Copies of all lines that contain "Committer" are needed; take them from the data below.

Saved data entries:
+-------+
(* ===== verification/Unencodable.v ===== *)
(** * Events without a JSON form

    src/internal/worker/pool.go skips an event that does not decode, because it fails the
    same way on every attempt and retrying it would hold the topic's cursor for ever. An
    event that decodes to a value JSON cannot express, such as an undefined number,
    fails the same way too, in [json.Marshal] of the persist handler, but it is retried:
    this file shows that its worker never finishes it. *)

From S2P Require Import Prelude Text Event Schema Handler Config Storage Subscriber Committer CommitterSpec.
From S2P Require Import Sinks Pool App Pipeline Json Number Encoding.
From Stdlib Require Import SpecFloat.
#[local] Open Scope Z_scope.

Module Unencodable.
Import Proto Event Sinks Pool.

(** ** A stage that can only fail *)

Section Retry.
Context {W Schema : Type} `{ClockLaws W}.

(** A property of the pool's state that looks at the world and the schemas, and that the
    clock leaves alone. *)
Context (Q : @State W Schema -> Prop).
Context (Q_ext : forall s s', cache s' = cache s -> world s' = world s -> Q s -> Q s').
Context (Q_ctx : forall s, Q s -> Q (onWorld ctx_Err s).2) (Q_sleep : forall d s, Q s -> Q (onWorld (sleep d) s).2).

(** A stage that leaves [Q] and makes no acknowledgement. *)
Definition keeps {A} (fn : M (@State W Schema) A) : Prop :=
  quiet fn /\ forall s, Q s -> Q (fn s).2.

Lemma retryOnce_keeps {A} stage delay (fn : M State (result A)) s x s1 :
  keeps fn -> Q s -> retryOnce stage delay fn s = (x, s1) -> Q s1 /\ ackedOf s1 = ackedOf s.
Proof.
  intros [Hq Hf] Hs E. pose proof (retryOnce_effects _ _ _ _ _ _ Hq E) as He. split.
  - unfold retryOnce in E. rewrite M_bind_unfold in E. specialize (Hf s Hs).
    destruct (fn s) as [[a|err] s2]; cbn [fst snd] in *; [runM; by simplify_eq|].
    rewrite M_bind_unfold in E. pose proof (Q_ctx _ Hf) as Hc.
    destruct (onWorld ctx_Err s2) as [[e|] s3]; cbn [fst snd] in *; [runM; by simplify_eq|].
    rewrite !M_bind_unfold in E. cbn [incFailed note fst snd] in E.
    set (s4 := (note (Slept stage delay) (incFailed stage s3).2).2) in E.
    assert (Q s4) as Hs4 by (by apply (Q_ext s3)). pose proof (Q_sleep delay _ Hs4) as Hsl.
    destruct (onWorld (sleep delay) s4) as [[] s5]; cbn [fst snd] in *; runM; by simplify_eq.
  - destruct x as [a| |]; [|done|].
    + unfold ackedOf. destruct (Hq s) as [_ Hq']. rewrite He in Hq'. simpl in Hq'. by rewrite Hq'.
    + destruct He as (He & _). unfold ackedOf. rewrite He, omap_app. simpl. by rewrite app_nil_r.
Qed.

Lemma retryFrom_keeps {A} fuel stage delay (fn : M State (result A)) s r s' :
  keeps fn -> Q s -> retryFrom fuel stage delay fn s = (r, s') ->
  Q s' /\ ackedOf s' = ackedOf s /\
  match r with
  | Some (Some a) => exists s0, Q s0 /\ fn s0 = (Ok a, s')
  | Some None => canceled (world s')
  | None => True
  end.
Proof.
  intros Hk. revert delay s. induction fuel as [|fuel IH]; intros delay s Hs; simpl.
  { intros Hr. runM. by simplify_eq. }
  rewrite M_bind_unfold. destruct (retryOnce stage delay fn s) as [x s1] eqn:E. cbn [fst snd].
  destruct (retryOnce_keeps _ _ _ _ _ _ Hk Hs E) as [Hs1 Ha].
  pose proof (retryOnce_effects _ _ _ _ _ _ (proj1 Hk) E) as He. destruct x as [a| |]; intros Hr.
  - runM. simplify_eq. split; [done|]. split; [done|]. by exists s.
  - runM. simplify_eq. split; [done|]. split; [done|]. by eapply retryOnce_gaveUp.
  - destruct (IH _ _ Hs1 Hr) as (? & Ha' & ?). split; [done|]. split; [congruence|done].
Qed.

(** A stage that fails whenever [Q] holds never succeeds. *)
Lemma retryFrom_doomed {A} fuel stage delay (fn : M State (result A)) s r s' :
  keeps fn -> (forall s, Q s -> is_Ok (fn s).1 = false) -> Q s ->
  retryFrom fuel stage delay fn s = (r, s') -> r = None \/ r = Some None.
Proof.
  intros Hk Hf Hs Hr. destruct (retryFrom_keeps _ _ _ _ _ _ _ Hk Hs Hr) as (_ & _ & Hx).
  destruct r as [[a|]|]; [|by right|by left]. destruct Hx as (s0 & Hs0 & He). specialize (Hf s0 Hs0). by rewrite He in Hf.
Qed.

End Retry.

(** ** The handler on a payload without a JSON form *)

Section Root.
Context {R K : Type} `{RedisLaws R} `{KafkaLaws K} `{Number.FloatText}.
Context (Local : Z -> Z) (kafka redis : bool).

#[local] Existing Instance World_SeenCache.
#[local] Existing Instance World_RecordProducer.
#[local] Instance U_EventStore : EventStore (World R K) := World_EventStore Encoding.marshalPayload.
#[local] Instance U_SinkLaws : Handler.SinkLaws (World R K) := World_SinkLaws Encoding.marshalPayload.

(** The cache does not claim the event. *)
Definition unmarked (id : string) (w : World R K) : Prop := redis = true -> ~ Handler.marked w id.

Lemma persist_refuses e (w : World R K) :
  Encoding.representable (AMap (Payload e)) = false -> exists err, PersistEvent e w = (Err err, w).
Proof.
  intros Hr. destruct (Encoding.marshalPayload_fails _ Hr) as [err He]. simpl. unfold onDB, Storage.PersistEvent.
  rewrite M_bind_unfold. unfold Storage.Upsert. rewrite He. destruct w as [d c p]. by eexists.
Qed.

Lemma chain_refuses e (w : World R K) :
  Encoding.representable (AMap (Payload e)) = false ->
  exists err, Handler.ChainHandle (if kafka then [Handler.PersistHandle; Handler.ForwardHandle (Encoding.marshalEnvelope Local)]
                                   else [Handler.PersistHandle]) e w = (Some err, w).
Proof.
  intros Hr. destruct (persist_refuses e w Hr) as [err He].
  assert (Handler.PersistHandle e w = (Some (Wrap [Lit "persist event "; Quoted (EventID e)] err), w)) as Hp.
  { unfold Handler.PersistHandle. by rewrite M_bind_unfold, He. }
  unfold Handler.ChainHandle. destruct kafka; cbn [Handler.ChainFrom]; rewrite M_bind_unfold, Hp; by eexists.
Qed.

Lemma root_refuses e (w : World R K) :
  Encoding.representable (AMap (Payload e)) = false -> unmarked (EventID e) w ->
  exists err w', Handler.rootHandler kafka redis (Encoding.marshalEnvelope Local) e w = (Some err, w') /\
    unmarked (EventID e) w'.
Proof.
  intros Hr Hu. unfold Handler.rootHandler. destruct redis eqn:Er.
  2: { destruct (chain_refuses e w Hr) as [err He]. exists err, w. split; [exact He|]. intros ?. congruence. }
  unfold Handler.DedupHandle. rewrite M_bind_unfold. destruct (Seen (EventID e) w) as [sr w1] eqn:Es. cbn [fst snd].
  assert (~ Handler.marked w1 (EventID e)) as Hu1.
  { intros Hm. apply (Hu Er). by apply (Handler.seen_keeps _ _ _ _ (EventID e) Es). }
  assert (exists err w', Handler.handleThenMark (Handler.ChainHandle (if kafka then
     [Handler.PersistHandle; Handler.ForwardHandle (Encoding.marshalEnvelope Local)] else [Handler.PersistHandle])) e w1
     = (Some err, w') /\ unmarked (EventID e) w') as Hn.
  { destruct (chain_refuses e w1 Hr) as [err He]. unfold Handler.handleThenMark. rewrite M_bind_unfold, He.
    exists err, w1. split; [done|]. by intros _. }
  destruct sr as [[]|]; [|done..]. exfalso. apply (Hu Er). by eapply Handler.seen_hit.
Qed.

End Root.

(** ** The worker *)

Section Service.
Context {R K N Schema : Type} `{RedisLaws R} `{KafkaLaws K} `{ClockLaws N} `{Number.FloatText}.
Context (src : string -> M N (result string)) (avro_Parse : string -> result Schema)
  (avro_Unmarshal : Schema -> list Byte.byte -> result payload) (Local : Z -> Z) (cfg : Config.Config).

#[local] Existing Instance World_SeenCache.
#[local] Existing Instance World_RecordProducer.
#[local] Existing Instance U_EventStore.
#[local] Existing Instance U_SinkLaws.

Abbreviation Services := (Pipeline.Services (D := World R K) (N := N)).
#[local] Instance S_Clock : Clock Services := Pipeline.Services_Clock.
#[local] Instance S_ClockLaws : ClockLaws Services := Pipeline.Services_ClockLaws.

#[local] Abbreviation source := (Pipeline.source (D := World R K) (N := N) src).

(** [process] of the deployed service. *)
Definition processEvent (fuel : nat) (raw : RawEvent) : M (@State Services Schema) (option unit) :=
  process source avro_Parse avro_Unmarshal
    (Pipeline.rootW (Encoding.marshalEnvelope Local) cfg) Pipeline.ackW fuel raw.

Definition eventID (raw : RawEvent) : string := GetId (GetEvent (raw_Event raw)).

(** With the schema that the source provides for the event's ID, the payload decodes to a
    value without a JSON form. *)
Definition unencodable (raw : RawEvent) : Prop :=
  forall sch, provides source avro_Parse (schemaIDOf raw) sch ->
    exists p, Schema.Decode avro_Unmarshal (Some sch) (GetPayload (GetEvent (raw_Event raw))) = Ok p /\
      Encoding.representable (AMap p) = false.

(** The cache does not claim the event. *)
Definition notMarked (raw : RawEvent) (w : Services) : Prop :=
  unmarked (Pipeline.redis cfg) (eventID raw) (Pipeline.sinks w).

(** And the schemas at hand are those of the source. *)
Definition ready (raw : RawEvent) (s : @State Services Schema) : Prop :=
  notMarked raw (world s) /\ cache_ok source avro_Parse (cache s).

Lemma ready_ext raw (s s' : @State Services Schema) :
  cache s' = cache s -> world s' = world s -> ready raw s -> ready raw s'.
Proof. unfold ready. by intros -> ->. Qed.

Lemma onNet_ready raw {A} (m : M N A) (s : @State Services Schema) :
  ready raw s -> ready raw (onWorld (Pipeline.onNet m) s).2.
Proof. unfold ready, onWorld, Pipeline.onNet. by destruct (m (Pipeline.net (world s))). Qed.

Lemma ctx_ready raw (s : @State Services Schema) : ready raw s -> ready raw (onWorld ctx_Err s).2.
Proof. apply (onNet_ready raw ctx_Err). Qed.

Lemma sleep_ready raw d (s : @State Services Schema) : ready raw s -> ready raw (onWorld (sleep d) s).2.
Proof. apply (onNet_ready raw (sleep d)). Qed.

Lemma source_keeps raw id (w : Services) : notMarked raw w -> notMarked raw (source id w).2.
Proof. unfold notMarked, Pipeline.source, Pipeline.onNet. by destruct (src id (Pipeline.net w)). Qed.

Lemma getSchema_keeps raw : keeps (ready raw) (getSchema source avro_Parse (schemaIDOf raw)).
Proof.
  split; [apply getSchema_quiet|]. intros s [Hs Hc].
  destruct (getSchema source avro_Parse (schemaIDOf raw) s) as [r s'] eqn:E.
  destruct (getSchema_frame source avro_Parse (notMarked raw) (source_keeps raw) _ _ _ _ Hs Hc E) as (? & ? & _). done.
Qed.

Lemma getSchema_provides raw s sch s' :
  ready raw s -> getSchema source avro_Parse (schemaIDOf raw) s = (Ok sch, s') ->
  provides source avro_Parse (schemaIDOf raw) sch.
Proof.
  intros [Hs Hc] E.
  destruct (getSchema_frame source avro_Parse (fun _ => True) (fun _ _ _ => I) _ _ _ _ I Hc E) as (_ & _ & Hp). by apply Hp.
Qed.

Lemma handle_doomed raw p :
  Encoding.representable (AMap p) = false ->
  keeps (ready raw) (handle (Schema := Schema) (Pipeline.rootW (Encoding.marshalEnvelope Local) cfg) (decodedOf raw p)) /\
  forall s, ready raw s ->
    is_Ok (handle (Schema := Schema) (Pipeline.rootW (Encoding.marshalEnvelope Local) cfg) (decodedOf raw p) s).1 = false.
Proof.
  intros Hr.
  assert (forall s, ready raw s -> exists err s1,
    handle (Schema := Schema) (Pipeline.rootW (Encoding.marshalEnvelope Local) cfg) (decodedOf raw p) s = (Err err, s1) /\
    ready raw s1) as Hh.
  { intros s [Hs Hc]. destruct (root_refuses Local (Pipeline.kafka cfg) (Pipeline.redis cfg) (decodedOf raw p)
      (Pipeline.sinks (world s)) Hr Hs) as (err & w' & He & Hu).
    unfold handle. rewrite M_bind_unfold. unfold onWorld, Pipeline.rootW, Pipeline.onSinks. rewrite He. by eexists _, _. }
  split; [split; [apply handle_quiet|]|]; intros s Hs; destruct (Hh s Hs) as (err & s1 & -> & ?); done.
Qed.

(** C22. An event that decodes, with the schema the source provides for it, to a value
    without a JSON form (an undefined or infinite number, a timestamp outside the years 0
    to 9999) is never acknowledged: with any number of attempts, and whatever the source,
    the database and Kafka answer meanwhile, its worker is still retrying, or gave up
    because the context was canceled. The topic's cursor therefore stays below it, although
    a payload that does not decode is skipped for that very reason. *)
Theorem unencodable_never_finishes fuel raw (s s' : @State Services Schema) r :
  unencodable raw -> notMarked raw (world s) -> cache_ok source avro_Parse (cache s) ->
  processEvent fuel raw s = (r, s') ->
  ackedOf s' = ackedOf s /\ (r = None \/ r = Some tt /\ canceled (world s')).
Proof.
  intros Hu Hm Hca. unfold processEvent, process.
  rewrite M_bind_unfold. destruct (onWorld_quiet time_Now s) as [_ Ht].
  pose proof (onNet_ready raw time_Now s (conj Hm Hca)) as Hm0. change (Pipeline.onNet time_Now) with (time_Now (W := Services)) in Hm0.
  destruct (onWorld time_Now s) as [start s0]. cbn [fst snd] in *.
  assert (ackedOf s0 = ackedOf s) as Ha0 by (unfold ackedOf; by rewrite Ht).
  rewrite M_bind_unfold.
  destruct (retry fuel "schema" (getSchema source avro_Parse (schemaIDOf raw)) s0) as [x s1] eqn:E1.
  destruct (retryFrom_keeps _ (ready_ext raw) (ctx_ready raw) (sleep_ready raw) _ _ _ _ _ _ _
    (getSchema_keeps raw) Hm0 E1) as (Hm1 & Ha1 & Hx1).
  cbn [fst snd]. destruct x as [[sch|]|].
  2: { intros. runM. simplify_eq. split; [congruence|]. by right. }
  2: { intros. runM. simplify_eq. split; [congruence|]. by left. }
  destruct Hx1 as (s2 & Hs2 & Hsch). rewrite M_bind_unfold.
  destruct (Hu sch (getSchema_provides _ _ _ _ Hs2 Hsch)) as (p & Hd & Hp). unfold decodeOrSkip. rewrite Hd.
  change (mret (M := M State) (Some (decodedOf raw p)) s1) with (Some (decodedOf raw p), s1). cbn [fst snd].
  destruct (handle_doomed raw p Hp) as [Hk Hf]. rewrite M_bind_unfold.
  destruct (retry fuel "handler" _ s1) as [y s3] eqn:E2.
  destruct (retryFrom_keeps _ (ready_ext raw) (ctx_ready raw) (sleep_ready raw) _ _ _ _ _ _ _
    Hk Hm1 E2) as (_ & Ha2 & Hx2).
  destruct (retryFrom_doomed _ (ready_ext raw) (ctx_ready raw) (sleep_ready raw) _ _ _ _ _ _ _
    Hk Hf Hm1 E2) as [->| ->]; cbn [fst snd]; intros; runM; simplify_eq.
  - split; [congruence|]. by left.
  - split; [congruence|]. by right.
Qed.

End Service.

(** ** A payload that decodes to an undefined number *)

(** A payload is decoded against the schema the registry has, and against no other. *)
Definition nanUnmarshal (sch : string) (b : list Byte.byte) : result payload :=
  if bool_decide (sch = "{}") then Ok [("Ratio", AFloat false S754_nan)] else Err (External "avro" 1).

#[local] Instance zeroText : Number.FloatText := fun _ _ => Text.bytesOf "0".

Definition nanServices : Pipeline.Services (D := memWorld) (N := nat) :=
  Pipeline.mkServices 0%nat (memStart true true) Committer.NewCommitter [].
Definition nanState : @State (Pipeline.Services (D := memWorld) (N := nat)) string :=
  mkState newPoolMetrics Schema.NewCache nanServices [].

Definition nanRun (fuel : nat) :=
  processEvent (R := memRedis) (K := memKafka) Pool.Demo.src Pool.Demo.parse nanUnmarshal (fun _ => 0)
    (Config.demoConfig ["a"]) fuel Pool.Demo.event1 nanState.

(** Twenty attempts, and no acknowledgement. *)
Lemma unencodable_never_finishes_witness :
  ackedOf (nanRun 20).2 = [] /\ (nanRun 20).1 = None.
Proof.
  split; [|by vm_compute].
  refine (proj1 (unencodable_never_finishes Pool.Demo.src Pool.Demo.parse nanUnmarshal (fun _ => 0)
    (Config.demoConfig ["a"]) 20 Pool.Demo.event1 nanState (nanRun 20).2 (nanRun 20).1 _ _ _ _)).
  - intros sch (w & json & w' & Hsrc & Hparse). vm_compute in Hsrc, Hparse. simplify_eq.
    eexists. split; [reflexivity|]. by vm_compute.
  - intros _ Hm. by destruct (not_elem_of_empty (C := gset string) _ Hm).
  - intros id sch Hc. by destruct (lookup_empty_Some _ _ Hc).
  - fold (nanRun 20). by destruct (nanRun 20).
Defined.

End Unencodable.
+-------+
__SOLUTION FOR THIS PROBLEM__.
From S2P Require Import Prelude Text Event Schema Handler Config Storage Subscriber Committer CommitterSpec.
  Pipeline.mkServices 0%nat (memStart true true) Committer.NewCommitter [].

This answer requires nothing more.